Mehr als 260 Menschen und 18 Panzer pro Tag: Der Generalstab der Streitkräfte der Ukraine kündigte neue Verluste der Russischen Föderation an

Es ist zwei Wochen her, seit russische Truppen eine umfassende Invasion in der Ukraine gestartet haben. Während dieser Zeit erlitt der Feind erhebliche Verluste sowohl beim Personal als auch bei der Ausrüstung.

Die aktualisierten Daten wurden vom Generalstab der Streitkräfte der Ukraine veröffentlicht.

Somit betrugen die gesamten Kampfverluste des Feindes während des Krieges in der Ukraine vom 24. Februar bis 11. März ungefähr:

• mehr als 12.000 Mitarbeiter;

• 353 Panzer;

• 1.165 gepanzerte Kampffahrzeuge;

• 125 Artilleriesysteme;

• 58 MLRS (Mehrfachstartraketensysteme);

• 31 Luftverteidigungseinheiten (Luftverteidigung);

• 57 Flugzeuge;

• 83 Hubschrauber.

Außerdem wurden 558 Einheiten der Kraftfahrzeugausrüstung, drei Schiffe/Boote, 60 Tanks mit Kraftstoff und Schmiermitteln, sieben operativ-taktische UAVs zerstört.
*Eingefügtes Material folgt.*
(** The reference parser fails only by truncation or on a chunked record. *)
Lemma ref_fields_error d e : ref_fields d = Err e →
  (∃ part, e = Truncated part) ∨ e = Chunked ∧ ∃ flags d', d = flags :: d' ∧ Z.land flags 0x20 ≠ 0.
Proof.
  unfold ref_fields. destruct d as [|flags d]; [intros [= <-]; eauto|].
  destruct (negb (Z.land flags 32 =? 0)) eqn:Hc.
  { apply negb_true_iff, Z.eqb_neq in Hc. intros [= <-]. eauto 10. }
  assert (∀ part n d e, take_n part n d = Err e → ∃ part, e = Truncated part) as Htake.
  { intros part n l e'. unfold take_n. destruct (_ <? _); intros [= <-]. eauto. }
  destruct d as [|tl d2]; [intros [= <-]; eauto|].
  destruct (ref_length _ d2) as [[pl d3]|] eqn:E3; cbn [result_bind].
  2:{ unfold ref_length in E3. intros [= <-]. left. repeat case_match; simplify_eq; eauto. }
  destruct (ref_id_length _ d3) as [[idl d4]|] eqn:E4; cbn [result_bind].
  2:{ unfold ref_id_length in E4. intros [= <-]. left. repeat case_match; simplify_eq; eauto. }
  destruct (take_n _ tl d4) as [[ty d5]|] eqn:E5; cbn [result_bind]; [|intros [= <-]; eauto].
  destruct (take_n _ idl d5) as [[id d6]|] eqn:E6; cbn [result_bind]; [|intros [= <-]; eauto].
  destruct (take_n _ pl d6) as [[pv d7]|] eqn:E7; cbn [result_bind]; [done|intros [= <-]; eauto].
Qed.

(** The memory the parser runs in: it holds the record, and 1024 bytes. *)
Definition fits (usize_max : Z) (data : list Z) : Prop :=
  1024 ≤ usize_max ∧ len data ≤ usize_max ∧ Forall is_u8 data.

(** C15: the index-based record parser computes the left-to-right reference
    parser on every byte string; so no input makes it index out of range,
    overflow a [usize], or panic otherwise, on 16-bit and wider targets. *)
Theorem parse_ndef_text_record_total usize_max data :
  fits usize_max data →
  parse_ndef_text_record usize_max data = comp_result (ref_parse data).
Proof. intros (? & ? & ?). by apply parse_is_ref. Qed.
Der Generalstab der Streitkräfte der Ukraine veröffentlichte auch zum ersten Mal Daten über feindliche Verluste pro Tag:

• 266 Mitarbeiter;

• 18 Panzer;

• 60 AFVs (gepanzerte Kampffahrzeuge);

• zwei Artilleriesysteme;

• zwei MLRS (Mehrfachstartraketensysteme);

• 2 Luftverteidigungseinheiten;

• 32 Fahrzeuge.

Die Berechnung der Verluste von Putins Truppen ist aufgrund der hohen Intensität der Feindseligkeiten kompliziert, weshalb die Daten spezifiziert werden.

Nach Angaben des Generalstabs der Streitkräfte der Ukraine hält das ukrainische Militär am 16. Tag des russischen Krieges gegen die Ukraine die Offensivoperation der Russischen Föderation in alle Richtungen zurück. Es gab keine wesentlichen Änderungen in der Position unserer Truppen und feindlichen Truppen.

Gleichzeitig führten die russischen Invasoren Luftangriffe auf Ziele in Luzk, Iwano-Frankiwsk und Dnipro durch. Es gibt Tote und Verwundete.